Mas os desafios não terminam por aqui. Mesmo como um forte investimento por parte do Estado, o caminho não estará concluído. Precisamos entender que é à sociedade civil que compete assumir-se como elemento indispensável ao cuidado.  Todos podem contribuir. Então será que temos que nos mobilizar para exigir os cuidados a que temos direito?
Vários trabalhos e várias vozes se levantam falando deste problema e da sua resolução urgente, apesar de em Portugal os Cuidado Paliativos terem sido introduzidos há cerca de 30 anos e lembro que neste distrito, nomeadamente no concelho do Fundão, foi desenvolvido um trabalho extremamente importante que deu respostas aos doentes oncológicos em internamento e não só, e que hoje em 2022 não possui uma Unidade de Internamento... os doentes com necessidades de Cuidados Paliativos institucionalizados, têm visitas de família de referência 2 vezes por semana durante 30 minutos???? Podem explicar-me que cuidados estão a ser prestados? O que significa isto? Enquanto sociedade civil somos muito “apáticos” e não conseguimos defender o que nos faz falta e os nossos direitos. Também me incluo neste grupo, no entanto, hoje reconheço que enquanto cidadã devo lutar por uma resposta adequada e qualificada.

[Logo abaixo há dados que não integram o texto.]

(** * NbTooltipDirective: a shallow embedding of
      src/framework/theme/components/tooltip/tooltip.directive.ts

    The directive is a coordinator: it owns a handful of fields and issues
    commands to collaborators (the position builder, the trigger strategy
    builder, the overlay service and the content renderer of `../cdk`).
    Every method of the class becomes a function on the directive's state.
    The state carries, besides the fields of the class, the subscriptions
    the directive has made and a log of what it did, in program order. *)

From stdpp Require Import base strings gmap list.

(** ** JavaScript references *)

(** A field that holds an object may also hold `undefined` (never assigned)
    or `null` (assigned by `hide`). *)
Inductive Ref (A : Type) : Type :=
  | undefined
  | null
  | obj (a : A).
Arguments undefined {A}.
Arguments null {A}.
Arguments obj {A} a.

(** JavaScript truthiness of a reference: the test of `if (this.ref)`. *)
Definition truthy {A} (r : Ref A) : bool :=
  match r with
  | obj _ => true
  | _ => false
  end.

(** ** Enumerations of `../cdk` *)

(** Modelled from the spec: `NbPosition` is declared in `../cdk`; the spec
    lists Placement as top, right, bottom, left, start, end. *)
Module NbPosition.
Inductive t := TOP | RIGHT | BOTTOM | LEFT | START | END.
End NbPosition.
Lemma split_app_slash w (rest : jsstring) :
  noSlash w -> split 47 (w ++ 47 :: rest) = w :: split 47 rest.
Proof.
  unfold noSlash. induction w as [|c w IH]; simpl; [reflexivity|].
  intros H. apply andb_true_iff in H as [Hc Hw].
  apply negb_true_iff in Hc. rewrite Hc. now rewrite IH.
Qed.

Lemma join_cons2 (sep : jsstring) w w' segs :
  join sep (w :: w' :: segs) = w ++ sep ++ join sep (w' :: segs).
Proof. reflexivity. Qed.

Lemma split_join segs :
  segs <> [] -> Forall noSlash segs ->
  split 47 (join (lit "/") segs) = segs.
Proof.
  induction segs as [|w segs IH]; [congruence|]. intros _ Hall.
  apply Forall_cons in Hall as [Hw Hall].
  destruct segs as [|w' segs]; [now apply split_noSlash|].
  rewrite join_cons2. change (lit "/" ++ ?x) with (47 :: x).
  rewrite split_app_slash by exact Hw. f_equal. now apply IH.
Qed.

Lemma pushSegment_plain (allowAboveRoot : bool) (acc : list jsstring) seg :
  plainSegment seg -> pushSegment allowAboveRoot acc seg = acc ++ [seg].
Proof.
  intros (Hne & _ & Hdot & Hdots). unfold pushSegment.
  rewrite bool_decide_eq_false_2 by tauto.
  now rewrite bool_decide_eq_false_2.
Qed.

Lemma fold_left_pushSegment (allowAboveRoot : bool) segs :
  Forall plainSegment segs ->
  forall acc,
    fold_left (pushSegment allowAboveRoot) segs acc = acc ++ segs.
Proof.
  induction 1 as [|seg segs Hseg _ IH]; intros acc; simpl.
  - now rewrite app_nil_r.
  - rewrite pushSegment_plain by exact Hseg. rewrite IH.
    now rewrite <- app_assoc.
Qed.

Lemma join_head (sep : jsstring) (c : code) w segs :
  exists rest, join sep ((c :: w) :: segs) = c :: rest.
Proof. destruct segs; simpl; eauto. Qed.

Lemma last_join segs :
  segs <> [] -> Forall plainSegment segs ->
  exists c, last (join (lit "/") segs) = Some c /\ (c =? 47) = false.
Proof.
  induction segs as [|w segs IH]; [congruence|]. intros _ Hall.
  apply Forall_cons in Hall as [(Hne & Hns & _) Hall].
  destruct segs as [|w' segs].
  - simpl. destruct (last w) as [c|] eqn:E; [|now apply last_None in E].
    exists c. split; [reflexivity|].
    apply last_Some_elem_of, list_elem_of_In in E.
    unfold noSlash in Hns. rewrite forallb_forall in Hns.
    now apply negb_true_iff, Hns.
  - destruct IH as (c & Hc & Hne47); [discriminate | exact Hall |].
    exists c. split; [|exact Hne47].
    rewrite join_cons2, !last_app, Hc. reflexivity.
Qed.

(** [path.normalize] has nothing to do on a relative path of plain
    components, and only removes the [./] in front of one. *)
Lemma normalize_plain (dot : bool) segs :
  segs <> [] -> Forall plainSegment segs ->
  normalize ((if dot then lit "./" else []) ++ join (lit "/") segs)
  = join (lit "/") segs.
Proof.
  intros Hne Hall.
  destruct (last_join segs Hne Hall) as (c & Hlast & Hc).
  assert (Forall noSlash segs) as Hns
    by (eapply Forall_impl; [exact Hall | intros s Hs; apply Hs]).
  assert (exists c0 rest, join (lit "/") segs = c0 :: rest /\ (c0 =? 47) = false)
    as (c0 & rest & Hj & Hc0).
  { destruct segs as [|[|c0 w] segs]; [congruence | |].
    - apply Forall_cons in Hall as [(H & _) _]. congruence.
    - destruct (join_head (lit "/") c0 w segs) as [rest Hrest].
      exists c0, rest. split; [exact Hrest|].
      apply Forall_cons in Hns as [Hw _]. unfold noSlash in Hw. simpl in Hw.
      apply andb_true_iff in Hw as [Hw _]. now apply negb_true_iff. }
  assert (normalizeString true
            ((if dot then lit "./" else []) ++ join (lit "/") segs)
          = join (lit "/") segs) as Hn.
  { unfold normalizeString. f_equal. destruct dot.
    - change (lit "./" ++ ?x) with (lit "." ++ 47 :: x).
      rewrite split_app_slash by reflexivity.
      rewrite split_join by assumption. cbn [fold_left].
      change (pushSegment true [] (lit ".")) with (@nil jsstring).
      now rewrite fold_left_pushSegment.
    - cbn [app]. rewrite split_join by assumption.
      now rewrite fold_left_pushSegment. }
  unfold normalize. destruct dot.
  - change (lit "./" ++ ?x) with (46 :: 47 :: x) in *.
    cbv beta iota zeta. change (46 =? 47) with false. cbn [negb].
    rewrite Hn, !last_cons, Hlast, Hc. rewrite Hj at 1.
    cbn [app]. now rewrite app_nil_r.
  - cbn [app] in *. rewrite Hj at 1. cbv beta iota zeta.
    rewrite Hc0. cbn [negb]. rewrite Hn, Hlast, Hc. rewrite Hj at 1.
    cbn [app]. now rewrite app_nil_r.
Qed.

Lemma normalize_relative segs :
  segs <> [] -> Forall plainSegment segs ->
  normalize (join (lit "/") segs) = join (lit "/") segs.
Proof. exact (normalize_plain false segs). Qed.

Lemma normalize_dot_relative segs :
  segs <> [] -> Forall plainSegment segs ->
  normalize (lit "./" ++ join (lit "/") segs) = join (lit "/") segs.
Proof. exact (normalize_plain true segs). Qed.

Lemma pathJoin_nonempty (a b : jsstring) :
  a <> [] -> b <> [] -> pathJoin a b = normalize (a ++ lit "/" ++ b).
Proof.
  intros Ha Hb. unfold pathJoin.
  rewrite filter_cons_True by exact Ha.
  rewrite filter_cons_True by exact Hb.
  reflexivity.
Qed.
End Segments.
Definition prod_sizes (l : list Z) : Z := fold_right Z.mul 1 l.

(** Shape invariant kept by the allocator: non-negative [int64]
    extents, an element count that fits [int64], storage of exactly
    that many elements. *)
Definition wf_impl {A : Type} (t : TensorImpl A) : Prop :=
  Forall (fun n => 0 <= n <= INT64_MAX) (sizes t) /\
  prod_sizes (sizes t) <= INT64_MAX /\
  span_len (storage t) = prod_sizes (sizes t).

Definition defined {A : Type} (t : Tensor A) : bool :=
  match t with None => false | Some _ => true end.

Definition dim {A : Type} (t : Tensor A) : result Z :=
  match t with
  | None => Throw UndefinedTensor
  | Some i => Ok (Z.of_nat (length (sizes i)))
  end.

Definition numel {A : Type} (t : Tensor A) : result Z :=
  match t with
  | None => Throw UndefinedTensor
  | Some i => Ok (prod_sizes (sizes i))
  end.

(** [size(d)]: negative [d] counts from the last dimension; a
    dimension outside [-dim, dim-1] throws. *)
Definition size {A : Type} (t : Tensor A) (d : Z) : result Z :=
  match t with
  | None => Throw UndefinedTensor
  | Some i =>
      let n := Z.of_nat (length (sizes i)) in
      let d' := if d <? 0 then d + n else d in
      if (0 <=? d') && (d' <? n)
      then Ok (nth (Z.to_nat d') (sizes i) 0)
      else Throw DimOutOfRange
  end.

Definition data_ptr {A : Type} (t : Tensor A) : result (ptr A) :=
  match t with
  | None => Throw UndefinedTensor
  | Some i => Ok (Some (storage i))
  end.
End torch.

(* ------------------------------------------------------------------ *)
(** ** Host-side specs ([data_spec.hpp]) *)

(** Modelled from the spec: [data_spec.hpp] declares the host structs
    [RaySegmentsSpec], [MultiScaleGridSpec] and [RaysSpec]; that header is
    not included with the packed one.  Each struct is a plain record of
    the tensors the packed constructors read, typed by the interface
    table of the specification (edges float32, flags bool, chunk and ray
    ids int64, grid data float32 and occupancy bool, base_aabb float32,
    origins and dirs float32). *)
Module spec.
(** Modelled from the spec: host struct [RaySegmentsSpec] of
    [data_spec.hpp] (not included); the six tensors the packed
    constructor reads. *)
Record RaySegmentsSpec : Type := mk_RaySegmentsSpec
  { edges : torch.Tensor f32.float;
    is_left : torch.Tensor bool;
    is_right : torch.Tensor bool;
    chunk_starts : torch.Tensor Z;
    chunk_cnts : torch.Tensor Z;
    ray_ids : torch.Tensor Z }.

(** Modelled from the spec: host struct [MultiScaleGridSpec] of
    [data_spec.hpp] (not included). *)
Record MultiScaleGridSpec : Type := mk_MultiScaleGridSpec
  { data : torch.Tensor f32.float;
    occupied : torch.Tensor bool;
    base_aabb : torch.Tensor f32.float }.

(** Modelled from the spec: host struct [RaysSpec] of [data_spec.hpp]
    (not included). *)
Record RaysSpec : Type := mk_RaysSpec
  { origins : torch.Tensor f32.float;
    dirs : torch.Tensor f32.float }.
End spec.

(* ------------------------------------------------------------------ *)
(** ** The packed views, current revision ([data_spec_packed.cuh]) *)

Module device.

Record PackedRaySegmentsSpec : Type := mk_PackedRaySegmentsSpec
  { edges : ptr f32.float;
    is_batched : bool;
    chunk_starts : ptr Z;
    chunk_cnts : ptr Z;
    ray_ids : ptr Z;
    is_left : ptr bool;
    is_right : ptr bool;
    n_edges : Z;            (* int64_t *)
    n_rays : Z;             (* int32_t *)
    n_edges_per_ray : Z }.  (* int32_t *)

(** The constructor.  Members are initialised in declaration order;
    the three counts are computed in [int64_t] (the type of [numel()]
    and [size()]) and the last two are then narrowed to [int32_t]. *)
Definition new_PackedRaySegmentsSpec (s : spec.RaySegmentsSpec)
  : result PackedRaySegmentsSpec :=
  edges_ <- (if torch.defined (spec.edges s)
             then torch.data_ptr (spec.edges s) else Ok nullptr) ;;
  is_batched_ <- (if torch.defined (spec.edges s)
                  then d <- torch.dim (spec.edges s) ;; Ok (1 <? d)
                  else Ok false) ;;
  chunk_starts_ <- (if torch.defined (spec.chunk_starts s)
                    then torch.data_ptr (spec.chunk_starts s) else Ok nullptr) ;;
  chunk_cnts_ <- (if torch.defined (spec.chunk_cnts s)
                  then torch.data_ptr (spec.chunk_cnts s) else Ok nullptr) ;;
  ray_ids_ <- (if torch.defined (spec.ray_ids s)
               then torch.data_ptr (spec.ray_ids s) else Ok nullptr) ;;
  is_left_ <- (if torch.defined (spec.is_left s)
               then torch.data_ptr (spec.is_left s) else Ok nullptr) ;;
  is_right_ <- (if torch.defined (spec.is_right s)
                then torch.data_ptr (spec.is_right s) else Ok nullptr) ;;
  n_edges_ <- (if torch.defined (spec.edges s)
               then torch.numel (spec.edges s) else Ok 0) ;;
  n_rays_ <- (if torch.defined (spec.chunk_cnts s)
              then torch.size (spec.chunk_cnts s) 0 else Ok 0) ;;
  n_edges_per_ray_ <- (if torch.defined (spec.edges s)
                       then torch.size (spec.edges s) (-1) else Ok 0) ;;
  Ok {| edges := edges_;
        is_batched := is_batched_;
        chunk_starts := chunk_starts_;
        chunk_cnts := chunk_cnts_;
        ray_ids := ray_ids_;
        is_left := is_left_;
        is_right := is_right_;
        n_edges := n_edges_;
        n_rays := to_int32 n_rays_;
        n_edges_per_ray := to_int32 n_edges_per_ray_ |}.

Record PackedMultiScaleGridSpec : Type := mk_PackedMultiScaleGridSpec
  { data : ptr f32.float;
    occupied : ptr bool;
    base_aabb : ptr f32.float;
    levels : Z;             (* int32_t *)
    resolution : int3 }.

Definition new_PackedMultiScaleGridSpec (s : spec.MultiScaleGridSpec)
  : result PackedMultiScaleGridSpec :=
  data_ <- torch.data_ptr (spec.data s) ;;
  occupied_ <- torch.data_ptr (spec.occupied s) ;;
  base_aabb_ <- torch.data_ptr (spec.base_aabb s) ;;
  levels_ <- torch.size (spec.data s) 0 ;;
  rx <- torch.size (spec.data s) 1 ;;
  ry <- torch.size (spec.data s) 2 ;;
  rz <- torch.size (spec.data s) 3 ;;
  Ok {| data := data_;
        occupied := occupied_;
        base_aabb := base_aabb_;
        levels := to_int32 levels_;
        resolution := make_int3 (to_int32 rx) (to_int32 ry) (to_int32 rz) |}.

Record PackedRaysSpec : Type := mk_PackedRaysSpec
  { origins : ptr f32.float;
    dirs : ptr f32.float;
    N : Z }.                (* int32_t *)

Definition new_PackedRaysSpec (s : spec.RaysSpec) : result PackedRaysSpec :=
  origins_ <- torch.data_ptr (spec.origins s) ;;
  dirs_ <- torch.data_ptr (spec.dirs s) ;;
  N_ <- torch.size (spec.origins s) 0 ;;
  Ok {| origins := origins_; dirs := dirs_; N := to_int32 N_ |}.

Record SingleRaySpec : Type := mk_SingleRaySpec
  { origin : float3;
    dir : float3;
    inv_dir : float3;
    tmin : f32.float;
    tmax : f32.float }.

(** Device constructor.  [id] is an [int32_t] and the literals are
    [int], so [id * 3], [id * 3 + 1] and [id * 3 + 2] are 32-bit.  A
    read outside the buffer leaves the result undefined.  The source
    reads each [dirs] element twice, for [dir] and for [inv_dir]; the
    buffer does not change in between, so each element is read once
    here. *)
Definition new_SingleRaySpec (rays : PackedRaysSpec) (id : Z)
    (tmin_ tmax_ : f32.float) : option SingleRaySpec :=
  match index (origins rays) (i32.mul id 3),
        index (origins rays) (i32.add (i32.mul id 3) 1),
        index (origins rays) (i32.add (i32.mul id 3) 2),
        index (dirs rays) (i32.mul id 3),
        index (dirs rays) (i32.add (i32.mul id 3) 1),
        index (dirs rays) (i32.add (i32.mul id 3) 2) with
  | Some ox, Some oy, Some oz, Some dx, Some dy, Some dz =>
      Some {| origin := make_float3 ox oy oz;
              dir := make_float3 dx dy dz;
              inv_dir := make_float3 (f32.div f32.one dx)
                                     (f32.div f32.one dy)
                                     (f32.div f32.one dz);
              tmin := tmin_;
              tmax := tmax_ |}
  | _, _, _, _, _, _ => None
  end.

Record AABBSpec : Type := mk_AABBSpec
  { min : float3; max : float3 }.

(** [AABBSpec(float *aabb)]. *)
Definition AABBSpec_of_ptr (aabb : ptr f32.float) : option AABBSpec :=
  match index aabb 0, index aabb 1, index aabb 2,
        index aabb 3, index aabb 4, index aabb 5 with
  | Some a0, Some a1, Some a2, Some a3, Some a4, Some a5 =>
      Some {| min := make_float3 a0 a1 a2; max := make_float3 a3 a4 a5 |}
  | _, _, _, _, _, _ => None
  end.

(** [AABBSpec(float3 min, float3 max)]. *)
Definition AABBSpec_of_corners (min_ max_ : float3) : AABBSpec :=
  {| min := make_float3 (x min_) (y min_) (z min_);
     max := make_float3 (x max_) (y max_) (z max_) |}.

End device.

(* ------------------------------------------------------------------ *)
(** ** The packed views, earlier revision

    Same header before batched segments were introduced: no
    [is_batched]/[n_edges_per_ray], [chunk_cnts] read unconditionally,
    64-bit [n_rays], [N] and ray [id], and the occupancy tensor is called
    [binary]. *)

(** Modelled from the spec: the earlier [data_spec.hpp] is not included
    either; its [MultiScaleGridSpec] names the occupancy tensor [binary],
    as the earlier packed constructor reads it. *)
Module spec0.
(** Modelled from the spec: host struct [MultiScaleGridSpec] of the
    earlier [data_spec.hpp] (not included). *)
Record MultiScaleGridSpec : Type := mk_MultiScaleGridSpec
  { data : torch.Tensor f32.float;
    binary : torch.Tensor bool;
    base_aabb : torch.Tensor f32.float }.
End spec0.

Module device0.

Na minha opinião a comunicação social deve e devia ser mobilizada e ser assertiva, encontra-me disponível para falar, alertar e defender esta causa.
No último livro de Isabel Galriça Neto, o Presidente da República, Prof. Marcelo Rebelo de Sousa, escreve no prefácio faz algumas considerações: “começa-se por tentar entender o que são os Cuidados Paliativos. E acaba-se a tentar imaginar a vida da autora. E de muitas outras e muitos outros. Entre profissionais de saúde, pacientes e familiares. O que eu posso dizer é que vale a pena, para quem puder.”
A autora afirma que “os heróis maiores deste pequeno trabalho são os doentes, indubitavelmente os mestres da superação e resiliência e as suas famílias. Para eles vai a minha maior palavra de reconhecimento e um Obrigada sem limites” Isabel Galriça Neto no seu livro “Cuidados Paliativos – conheça-os melhor” (2020).
Lembrando a fundadora do movimento moderno dos Cuidados Paliativos:
Tu importas, porque tu és tu,
e vais ser importante até ao fim da tua vida.
Faremos tudo o que pudermos
não somente para te ajudar a morrer em paz,
mas também para que vivas até à morte.